Papa John's has carefully crafted a menu of specialty pizzas to satisfy any taste or mouth shape. Order a Hawaiian BBQ Chicken, or go all-out and get The Works, a top-heavy combination of pepperoni, ham, spicy Italian sausage, fresh-sliced onions, green peppers, gourmet baby portabella mushrooms, and ripe black olives. Satisfy herbivores and herbivoyeurs with a Tuscan Six-Cheese or Garden Fresh pie. The full list of specialty pizzas includes several more; take the hassle out of haggling over individual ingredients and boldly cast your straight-ticket ballot for the pizza party that your conscious dictates.
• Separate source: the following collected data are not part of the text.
(** Effects of main on the rest of the machine. *)
Lemma prun_print m N size nw last T0 cs e :
  prun m N size nw last T0 cs ->
  (forall id n, e = EvSummary id n -> last = Some (id - 1, n)) ->
  prun (with_printed (fun l => l ++ [e]) m) N size nw last T0 cs.
Proof.
  intros R He. destruct R as [HN Hsz Hts Hsp0 Hfls Hnw Hle Hch Hwt Hbl Hnf Hla Hsu]. split; try done.
  intros id n [Hin|Hin]%elem_of_app; [by apply Hsu|].
  apply list_elem_of_singleton in Hin. by apply Hla, He.
Qed.

Lemma prun_load m N size nw last T0 cs i v :
  prun m N size nw last T0 cs -> final_is m nw i v ->
  prun m N size nw (Some (i, v)) T0 cs.
Proof.
  intros R Hf. destruct R as [HN Hsz Hts Hsp0 Hfls Hnw Hle Hch Hwt Hbl Hnf Hla Hsu].
  split; try done. by intros ? ? [= <- <-].
Qed.

(** Clearing one run flag, main's own or a child's. *)
Lemma prun_clear m N size nw last T0 cs a :
  prun m N size nw last T0 cs -> prun (with_flags (<[a := 0]>) m) N size nw last T0 cs.
Proof.
  intros R. destruct R as [HN Hsz Hts Hsp0 Hfls Hnw Hle Hch Hwt Hbl Hnf Hla Hsu].
  split; simpl; rewrite ?length_insert; try done.
  intros j T Hj. destruct (Hch j T Hj) as (? & fl & c & b & Hfl & [(z & Hz & Hwp) ? ?] & ?).
  split; [done|]. destruct (decide (a = S j)) as [->|Hne].
  - exists 0, c, b. rewrite list_lookup_insert_eq by (apply lookup_lt_Some in Hfl; done).
    split; [done|]. split; [|done]. split; [|done|done]. by exists z.
  - exists fl, c, b. rewrite list_lookup_insert_ne by done. split; [done|]. split; [|done].
    split; [|done|done]. by exists z.
Qed.
(* ===== verification/Primes.v ===== *)
(** * user/primes.c: the pipeline of sieves

    Every process of the pipeline is a program counter and its local variables, with the
    pipe ends it has open; a step is one system call and the computation up to the next.
    Pipes carry whole integers: all transfers are of four bytes, PIPESIZE is a multiple
    of four, and pipewrite gives up its lock only when the pipe is full, so a reader
    never sees a part of one.  A call that would wait cannot step; fork is taken to
    succeed. *)

From Stdlib Require Import ZArith Lia.
From stdpp Require Import base numbers list gmap strings.
From S2P Require Import Prelude.
Open Scope Z_scope.

Definition NOFILE : nat := 16.
Definition PIPE_INTS : nat := 128.    (* PIPESIZE / sizeof(int) *)
Definition LAST : Z := 35.

(** Where a process is: before the call or test named. *)
Inductive pc : Type :=
| M_pipe | M_fork | M_close0 | M_write | M_close1 | M_wait
| C_close1
| S_read | S_close_eof | S_print | S_pipe | S_fork | S_close0
| S_loop | S_filter | S_close_rd | S_close1 | S_wait
| Exited.
#[export] Instance pc_eq_dec : EqDecision pc.
Proof. solve_decision. Defined.

(** An end of a pipe: its number, and whether it is the end to write to. *)
Notation end_ := (nat * bool)%type.

Record proc : Type := mkProc {
  at_ : pc;
  parent : option nat;
  read_fd : nat;             (* the pipe of read_fd *)
  p : nat;                   (* the pipe of p[2] *)
  prime : Z;
  num : Z;                   (* num in sieve, i in main *)
  fds : list end_ }.         (* beside the three standard descriptors *)

Definition goto c x := mkProc c (parent x) (read_fd x) (p x) (prime x) (num x) (fds x).
Definition set_read_fd v x := mkProc (at_ x) (parent x) v (p x) (prime x) (num x) (fds x).
Definition set_p v x := mkProc (at_ x) (parent x) (read_fd x) v (prime x) (num x) (fds x).
Definition set_prime v x := mkProc (at_ x) (parent x) (read_fd x) (p x) v (num x) (fds x).
Definition set_num v x := mkProc (at_ x) (parent x) (read_fd x) (p x) (prime x) v (fds x).
Definition set_fds v x := mkProc (at_ x) (parent x) (read_fd x) (p x) (prime x) (num x) v.

Record sys : Type := mkSys { procs : list proc; pipes : list (list Z); out : list Z }.

(** ** System calls *)

Definition is_open (s : sys) (e : end_) : Prop := Exists (fun x => e ∈ fds x) (procs s).
#[export] Instance is_open_dec s e : Decision (is_open s e).
Proof. unfold is_open. apply _. Defined.

Inductive got (A : Type) : Type := Value (a : A) | Eof | Wait | Bad.
Arguments Value {A}. Arguments Eof {A}. Arguments Wait {A}. Arguments Bad {A}.

(** read of an integer: the next one, 0 bytes when nobody can write any more. *)
Definition read (s : sys) (j : nat) : got (Z * sys) :=
  match pipes s !! j with
  | Some (v :: q) => Value (v, mkSys (procs s) (<[j := q]> (pipes s)) (out s))
  | Some [] => if decide (is_open s (j, true)) then Wait else Eof
  | None => Bad
  end.

(** write of an integer; nobody looks at its result when there is no reader. *)
Definition write (s : sys) (j : nat) (v : Z) : got sys :=
  match pipes s !! j with
  | Some q =>
      if decide (is_open s (j, false)) then
        if decide (length q < PIPE_INTS)%nat then Value (mkSys (procs s) (<[j := q ++ [v]]> (pipes s)) (out s))
        else Wait
      else Value s
  | None => Bad
  end.

Definition close (e : end_) (x : proc) : proc := set_fds (filter (fun e' => e' <> e) (fds x)) x.
Definition exit (x : proc) : proc := set_fds [] (goto Exited x).

(** pipe(p): two descriptors are needed, or p stays undefined. *)
Definition pipe (s : sys) (x : proc) : got (proc * sys) :=
  if decide (3 + length (fds x) + 2 <= NOFILE)%nat then
    let j := length (pipes s) in
    Value (set_p j (set_fds (fds x ++ [(j, false); (j, true)]) x), mkSys (procs s) (pipes s ++ [[]]) (out s))
  else Bad.

(** ** The programs *)

Definition set_proc (i : nat) (x : proc) (s : sys) : sys := mkSys (<[i := x]> (procs s)) (pipes s) (out s).
Definition add_proc (x : proc) (s : sys) : sys := mkSys (procs s ++ [x]) (pipes s) (out s).

(** The child of process [i]: it closes p[1] and calls sieve(p[0]). *)
Definition child (i : nat) (x : proc) : proc :=
  mkProc C_close1 (Some i) (p x) (p x) (prime x) (num x) (fds x).

(** The next call of process [i]. *)
Definition step (i : nat) (s : sys) : got sys :=
  match procs s !! i with
  | None => Bad
  | Some x =>
      let next x' := Value (set_proc i x' s) in
      match at_ x with
      (* main *)
      | M_pipe => match pipe s x with
                  | Value (x', s') => Value (set_proc i (goto M_fork x') s')
                  | _ => Bad
                  end
      | M_fork => Value (add_proc (child i x) (set_proc i (goto M_close0 x) s))
      | M_close0 => next (goto M_write (set_num 2 (close (p x, false) x)))
      | M_write =>
          if decide (num x <= LAST) then
            match write s (p x) (num x) with
            | Value s' => Value (set_proc i (set_num (num x + 1) x) s')
            | Wait => Wait
            | _ => Bad
            end
          else next (goto M_close1 x)
      | M_close1 => next (goto M_wait (close (p x, true) x))
      | M_wait =>
          if decide (Exists (fun y => parent y = Some i /\ at_ y = Exited) (procs s))
          then next (exit x) else Wait
      (* the child before it calls sieve, and sieve *)
      | C_close1 => next (goto S_read (set_read_fd (p x) (close (p x, true) x)))
      | S_read =>
          match read s (read_fd x) with
          | Value (v, s') => Value (set_proc i (goto S_print (set_prime v x)) s')
          | Eof => next (goto S_close_eof x)
          | Wait => Wait
          | Bad => Bad
          end
      | S_close_eof => next (exit (close (read_fd x, false) x))
      | S_print => Value (set_proc i (goto S_pipe x) (mkSys (procs s) (pipes s) (out s ++ [prime x])))
      | S_pipe => match pipe s x with
                  | Value (x', s') => Value (set_proc i (goto S_fork x') s')
                  | _ => Bad
                  end
      | S_fork => Value (add_proc (child i x) (set_proc i (goto S_close0 x) s))
      | S_close0 => next (goto S_loop (close (p x, false) x))
      | S_loop =>
          match read s (read_fd x) with
          | Value (v, s') => Value (set_proc i (goto S_filter (set_num v x)) s')
          | Eof => next (goto S_close_rd x)
          | Wait => Wait
          | Bad => Bad
          end
      | S_filter =>
          if decide (Z.rem (num x) (prime x) <> 0) then
            match write s (p x) (num x) with
            | Value s' => Value (set_proc i (goto S_loop x) s')
            | Wait => Wait
            | _ => Bad
            end
          else next (goto S_loop x)
      | S_close_rd => next (goto S_close1 (close (read_fd x, false) x))
      | S_close1 => next (goto S_wait (close (p x, true) x))
      | S_wait =>
          if decide (Exists (fun y => parent y = Some i /\ at_ y = Exited) (procs s))
          then next (exit x) else Wait
      | Exited => Wait
      end
  end.

Definition start : sys := mkSys [mkProc M_pipe None 0 0 0 0 []] [] [].

(** Any process whose call does not wait may run next; [n] counts the calls. *)
Inductive runs : nat -> sys -> sys -> Prop :=
| runs_refl s : runs 0 s s
| runs_step n i s s1 s' : runs n s s1 -> step i s1 = Value s' -> runs (S n) s s'.

(** Round robin, for examples: the processes in turn until none can move. *)
Fixpoint rounds (fuel : nat) (s : sys) : sys :=
  match fuel with
  | O => s
  | S n => rounds n (foldl (fun s i => match step i s with Value s' => s' | _ => s end) s (seq 0 (length (procs s))))
  end.

Example primes_run : out (rounds 200 start) = [2; 3; 5; 7; 11; 13; 17; 19; 23; 29; 31].
Proof. vm_compute. reflexivity. Qed.
(** The number of stages that have printed. *)
Definition printed (n : nat) (c : pc) : nat :=
  match c with M_pipe | M_fork => 0 | S_pipe | S_fork => n | _ => pred n end.

Record inv (s : sys) (n : nat) (x : proc) : Prop := {
  in_last : procs s !! n = Some x;
  in_length : length (procs s) = S n;
  in_procs : forall i y, procs s !! i = Some y -> proc_ok i n y;
  in_pipes : length (pipes s) = if piped (at_ x) then S n else n;
  in_eof : forall k y z, procs s !! S k = Some y -> procs s !! k = Some z -> after_eof (at_ y) = true -> ended (at_ z) = true;
  in_fresh : piped (at_ x) = true -> queue s n = [];
  in_size : forall k, (k < n)%nat -> (length (stream s k) <= 34)%nat;
  in_out : out s ++ future s n x = sieve numbers;
  in_printed : length (out s) = printed n (at_ x) }.

Lemma inv_start : inv start 0 (mkProc M_pipe None 0 0 0 0 []).
Proof.
  split; try done.
  - intros [|i] y Hy; [|done]. injection Hy as <-. by split.
  - intros k Hk. lia.
Qed.

(** ** Streams depend on the processes up to their writer *)

Lemma rest_S s k x : procs s !! S k = Some x -> rest s (S k) = rest_stage x (stream s k).
Proof. intros Hx. simpl. by rewrite Hx. Qed.
Lemma rest_0 s x : procs s !! 0%nat = Some x -> rest s 0 = rest_main x.
Proof. intros Hx. simpl. by rewrite Hx. Qed.

Lemma rest_ext s s' k :
  (forall j, (j <= k)%nat -> procs s' !! j = procs s !! j) -> (forall j, (j < k)%nat -> queue s' j = queue s j) ->
  rest s' k = rest s k.
Proof.
  induction k as [|k IH]; intros Hp Hq; simpl; rewrite (Hp _ (le_n _)); [done|].
  destruct (procs s !! S k); [|done]. rewrite Hq by lia. rewrite IH; [done|intros; apply Hp; lia|intros; apply Hq; lia].
Qed.

Lemma stream_below s s' k :
  (forall j, (j <= k)%nat -> procs s' !! j = procs s !! j) -> (forall j, (j <= k)%nat -> queue s' j = queue s j) ->
  stream s' k = stream s k.
Proof. intros Hp Hq. unfold stream. rewrite Hq by lia. f_equal. apply rest_ext; [done|]. intros. apply Hq. lia. Qed.

Lemma stream_above s s' m k :
  (m <= k)%nat -> stream s' m = stream s m ->
  (forall j, (m < j)%nat -> procs s' !! j = procs s !! j /\ queue s' j = queue s j) -> stream s' k = stream s k.
Proof.
  intros Hmk Hm Hj. induction Hmk as [|k Hmk IH]; [done|]. destruct (Hj (S k)) as [Hp Hq]; [lia|].
  unfold stream. rewrite Hq. f_equal. simpl. rewrite Hp. destruct (procs s !! S k); [|done].
  fold (stream s' k). fold (stream s k). by rewrite IH.
Qed.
Gigi's Italian Restaurant is a family-owned eatery that has been injecting diners with the recommended dose of pizza, pasta, and parmigiana since 1967. Initiate meal time with appetizers such as the calamari, lightly fried to crispy resistance ($8), or Gigi's bruschetta, a toasty platform topped with fresh tomatoes, zesty snips of red onion, and dewed by balsamic vinegar and olive oil ($7). The specialty brick oven pizzas tempt taste seekers with the minimalist pizza margherita ($14.17 for a medum) and Gigi's special, an ensemble of pepperoni, mushrooms, onion, sausage, and green pepper peacefully playing culinary bocce ball within the boundaries of a thin-crusted circumference ($21.94 for a medium). Gigi's dinner menu represents the full gamut of authentic Italian favorites, including creamy pasta carbonara ($12), chicken piccata sautéed in a lemony garlic sauce ($15), and eggplant a la parmigiana, where slices of thick, breaded and fried eggplant are crowned with Gigi's sauce and accompanied by a hearty portion of pasta ($14). Pair plates with beer and wine, or a libation from the full liquor bar at the South Pasadena and St. Petersburg locations.